Range to output from the entries below: the line containing "Definition FIRST_CONTRIBUTION_MANIFEST_DIGEST : str" through the line containing "Ok (rc_generation c)". Set it down exactly, ends included, nothing else.

══ RECORDS TO PROCESS ══

(* ===== verification/Lifecycle.v ===== *)
(** * The joint lifecycle controller (modules/reviews/api/lifecycle.py, reviews/lifecycle)

    One controller row decides whether accepted work may have new effects.  Its phase moves
    along authorised edges, one immutable history row per generation; every participant of an
    acceptance reads it through a fence that binds the caller's root transaction.  The tables
    are a record; a call that raises leaves its transaction to be rolled back.  What the session
    and the connection answer, the database time, new identities, the authority port and the
    triggers of the schema ([admits]) are arguments. *)

From S2P Require Import Prelude Text Digest Json Instant.

(** ** Values *)

Inductive JointLifecyclePhase := DISABLED | SHADOW | LIVE | DRAINING.

#[export] Instance phase_eq_dec : EqDecision JointLifecyclePhase.
Proof. solve_decision. Defined.

(** [phase.value] *)
Definition phase_value (p : JointLifecyclePhase) : str :=
  match p with
  | DISABLED => lit "disabled" | SHADOW => lit "shadow" | LIVE => lit "live"
  | DRAINING => lit "draining"
  end.

Definition max_generation : Z := 9223372036854775807.

Record JointLifecycleControlFacts := {
  cf_singleton_id : uuid;
  cf_phase : JointLifecyclePhase;
  cf_generation : Z;
  cf_new_effects_enabled : bool;
  cf_created_at : instant;
}.

(** The field bounds and [validate_genesis] *)
Definition control_facts_valid (f : JointLifecycleControlFacts) : bool :=
  (0 <=? cf_generation f) && (cf_generation f <=? max_generation)
  && uuid7_shape (cf_singleton_id f)
  && negb ((cf_generation f =? 0) && negb (bool_decide (cf_phase f = DISABLED)))
  && negb (cf_new_effects_enabled f
           && (negb (bool_decide (cf_phase f = LIVE)) || (cf_generation f <=? 0))).

Record LifecycleTransitionCommand := {
  lt_operation_id : uuid;
  lt_singleton_id : uuid;
  lt_actor_profile_id : uuid;
  lt_identity_link_id : uuid;
  lt_expected_generation : Z;
  lt_current_phase : JointLifecyclePhase;
  lt_target_phase : JointLifecyclePhase;
  lt_reviewed_manifest_digest : str;
  lt_deadline : instant;
  lt_reason : str;
}.

#[export] Instance command_eq_dec : EqDecision LifecycleTransitionCommand.
Proof. solve_decision. Defined.

(** The field bounds and [validate_transition_shape] *)
Definition command_valid (c : LifecycleTransitionCommand) : bool :=
  (0 <=? lt_expected_generation c) && (lt_expected_generation c <? max_generation)
  && digest_pattern (lt_reviewed_manifest_digest c)
  && (1 <=? len (lt_reason c)) && (len (lt_reason c) <=? 512)
  && negb (bool_decide (lt_current_phase c = lt_target_phase c))
  && negb ((lt_expected_generation c =? 0) && negb (bool_decide (lt_current_phase c = DISABLED))).

Record LifecycleTransitionFacts := {
  lf_command : LifecycleTransitionCommand;
  lf_observations_digest : str;
}.

Record LifecycleTransitionReceipt := {
  lr_operation_id : uuid;
  lr_singleton_id : uuid;
  lr_generation : Z;
  lr_phase : JointLifecyclePhase;
  lr_authorization_decision_event_id : uuid;
  lr_created_at : instant;
}.

Record LifecycleAuthorityReceipt := { la_decision_event_id : uuid; la_resource_context_digest : str }.

Inductive LifecycleExn :=
| JointLifecycleUnavailable
| InvalidValue            (** [ValueError], [ValidationError] *)
| AuthorityDenied         (** what the authority port raises *)
| DatabaseError           (** a constraint, a trigger or another fault of the database *).

(** ** Tables *)

Record JointLifecycleReleaseControl := {
  rc_id : uuid;
  rc_singleton : bool;
  rc_phase : JointLifecyclePhase;
  rc_generation : Z;
  rc_created_at : instant;
  rc_transition_id : option uuid;
}.

(** The CHECK constraints of the controller row *)
Definition control_checks (c : JointLifecycleReleaseControl) : bool :=
  uuid7_shape (rc_id c) && rc_singleton c && (0 <=? rc_generation c)
  && (rc_generation c <=? max_generation)
  && (negb (rc_generation c =? 0) || bool_decide (rc_phase c = DISABLED)).

Record JointLifecycleTransition := {
  jt_id : uuid;
  jt_operation_id : uuid;
  jt_singleton_id : uuid;
  jt_generation : Z;
  jt_previous_phase : JointLifecyclePhase;
  jt_phase : JointLifecyclePhase;
  jt_facts : LifecycleTransitionFacts;
  jt_resource_context_digest : str;
  jt_authorization_decision_event_id : uuid;
  jt_created_at : instant;
}.

(** The controller table, of at most one row by its unique [singleton], and the history in the
    order of its inserts. *)
Record LifecycleDb := {
  lc_control : option JointLifecycleReleaseControl;
  lc_transitions : list JointLifecycleTransition;
}.

(** The CHECK and UNIQUE constraints of a new history row *)
Definition transition_checks (history : list JointLifecycleTransition) (t : JointLifecycleTransition)
    : bool :=
  uuid7_shape (jt_id t) && (0 <? jt_generation t) && (jt_generation t <=? max_generation)
  && negb (existsb (λ u, (jt_id u =? jt_id t) || (jt_operation_id u =? jt_operation_id t)
                         || ((jt_singleton_id u =? jt_singleton_id t)
                             && (jt_generation u =? jt_generation t))
                         || (jt_authorization_decision_event_id u
                             =? jt_authorization_decision_event_id t)) history).

(** ** The manifest *)

Definition strings (l : list string) : json := JArr (map (λ s, JStr (lit s)) l).

Definition first_contribution_manifest : json :=
  JObj [kv "participants" (strings ["reviews.acceptance"; "tasks.accepted_effects";
                                    "contributions.records"]);
        kv "new_effects" (JStr (lit "live_root_transaction"));
        kv "replay" (JStr (lit "current_generation_select_only"));
        kv "live_readiness" (JStr (lit "no_pre_authority_final_acceptances"));
        kv "production_routing" (JStr (lit "selected_post_submit_completion"));
        kv "unavailable" (strings ["human_review"; "fulfillment_admission"; "payment_delivery"])].

Definition FIRST_CONTRIBUTION_MANIFEST_DIGEST : str :=
  default [] (canonical_json_hash first_contribution_manifest).

(** The literal that revision 0039 writes into [joint_lifecycle_new_effects_enabled] *)
Definition _NEW_MANIFEST : str :=
  lit "sha256:3a6704c3c79c243f5a032f2db9c4f47080716dfef86928f53e0f20b4d6047273".

(** The SQL function [joint_lifecycle_new_effects_enabled] *)
Definition joint_lifecycle_new_effects_enabled (db : LifecycleDb) (c : JointLifecycleReleaseControl)
    : bool :=
  rc_singleton c && bool_decide (rc_phase c = LIVE) && (0 <? rc_generation c)
  && match rc_transition_id c with
     | None => false
     | Some id =>
         existsb (λ t, (jt_id t =? id) && (jt_singleton_id t =? rc_id c)
                       && (jt_generation t =? rc_generation c)
                       && bool_decide (jt_phase t = rc_phase c)
                       && str_eqb (lt_reviewed_manifest_digest (lf_command (jt_facts t))) _NEW_MANIFEST)
           (lc_transitions db)
     end.

(** ** The fence *)

(** The answer of [pg_export_snapshot]: SQLSTATE 25001 reveals a raw savepoint. *)
Inductive ExportAnswer := Exported | ActiveSubtransaction | ExportFault.

(** What the session and its connection report during one call *)
Record Session := {
  ss_transaction : option Z;          (** the identity of the root transaction *)
  ss_active : bool;
  ss_nested : bool;
  ss_connection_nested : bool;
  ss_export : ExportAnswer;
}.

Definition require_root (s : Session) : result LifecycleExn unit :=
  _ ← ensure (negb (ss_connection_nested s)) JointLifecycleUnavailable;
  match ss_export s with
  | Exported => Ok tt
  | ActiveSubtransaction => Raise JointLifecycleUnavailable
  | ExportFault => Raise DatabaseError
  end.

Definition observe_generation (db : LifecycleDb) : result LifecycleExn Z :=
  match lc_control db with
  | Some c =>
      _ ← ensure ((0 <=? rc_generation c) && (rc_generation c <=? max_generation))
            JointLifecycleUnavailable;
      Ok (rc_generation c)
  | None => Raise JointLifecycleUnavailable
  end.

Definition control_facts (db : LifecycleDb) (c : JointLifecycleReleaseControl)
    : JointLifecycleControlFacts :=
  {| cf_singleton_id := rc_id c; cf_phase := rc_phase c; cf_generation := rc_generation c;
     cf_new_effects_enabled := joint_lifecycle_new_effects_enabled db c;
     cf_created_at := rc_created_at c |}.

Definition lock_controller (s : Session) (db : LifecycleDb)
    : result LifecycleExn JointLifecycleControlFacts :=
  _ ← ensure (bool_decide (ss_transaction s ≠ None) && ss_active s && negb (ss_nested s))
        JointLifecycleUnavailable;
  _ ← require_root s;
  c ← oget (lc_control db) JointLifecycleUnavailable;
  _ ← ensure (control_facts_valid (control_facts db c)) JointLifecycleUnavailable;
  Ok (control_facts db c).

Definition acquire (s : Session) (expected_generation : Z) (db : LifecycleDb)
    : result LifecycleExn JointLifecycleControlFacts :=
  _ ← ensure ((0 <=? expected_generation) && (expected_generation <=? max_generation))
        JointLifecycleUnavailable;
  facts ← lock_controller s db;
  _ ← ensure (cf_generation facts =? expected_generation) JointLifecycleUnavailable;
  Ok facts.

(** [_HeldLifecycleFence] *)
Record HeldFence := {
  hf_transaction : option Z;
  hf_facts : JointLifecycleControlFacts;
  hf_closed : bool;
}.

(** [hold], up to its [yield] *)
Definition hold (s : Session) (expected_generation : Z) (db : LifecycleDb)
    : result LifecycleExn HeldFence :=
  facts ← acquire s expected_generation db;
  Ok {| hf_transaction := ss_transaction s; hf_facts := facts; hf_closed := false |}.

═══

#### TASK SOLUTION
Definition FIRST_CONTRIBUTION_MANIFEST_DIGEST : str :=
  default [] (canonical_json_hash first_contribution_manifest).

(** The literal that revision 0039 writes into [joint_lifecycle_new_effects_enabled] *)
Definition _NEW_MANIFEST : str :=
  lit "sha256:3a6704c3c79c243f5a032f2db9c4f47080716dfef86928f53e0f20b4d6047273".

(** The SQL function [joint_lifecycle_new_effects_enabled] *)
Definition joint_lifecycle_new_effects_enabled (db : LifecycleDb) (c : JointLifecycleReleaseControl)
    : bool :=
  rc_singleton c && bool_decide (rc_phase c = LIVE) && (0 <? rc_generation c)
  && match rc_transition_id c with
     | None => false
     | Some id =>
         existsb (λ t, (jt_id t =? id) && (jt_singleton_id t =? rc_id c)
                       && (jt_generation t =? rc_generation c)
                       && bool_decide (jt_phase t = rc_phase c)
                       && str_eqb (lt_reviewed_manifest_digest (lf_command (jt_facts t))) _NEW_MANIFEST)
           (lc_transitions db)
     end.

(** ** The fence *)

(** The answer of [pg_export_snapshot]: SQLSTATE 25001 reveals a raw savepoint. *)
Inductive ExportAnswer := Exported | ActiveSubtransaction | ExportFault.

(** What the session and its connection report during one call *)
Record Session := {
  ss_transaction : option Z;          (** the identity of the root transaction *)
  ss_active : bool;
  ss_nested : bool;
  ss_connection_nested : bool;
  ss_export : ExportAnswer;
}.

Definition require_root (s : Session) : result LifecycleExn unit :=
  _ ← ensure (negb (ss_connection_nested s)) JointLifecycleUnavailable;
  match ss_export s with
  | Exported => Ok tt
  | ActiveSubtransaction => Raise JointLifecycleUnavailable
  | ExportFault => Raise DatabaseError
  end.

Definition observe_generation (db : LifecycleDb) : result LifecycleExn Z :=
  match lc_control db with
  | Some c =>
      _ ← ensure ((0 <=? rc_generation c) && (rc_generation c <=? max_generation))
            JointLifecycleUnavailable;
      Ok (rc_generation c)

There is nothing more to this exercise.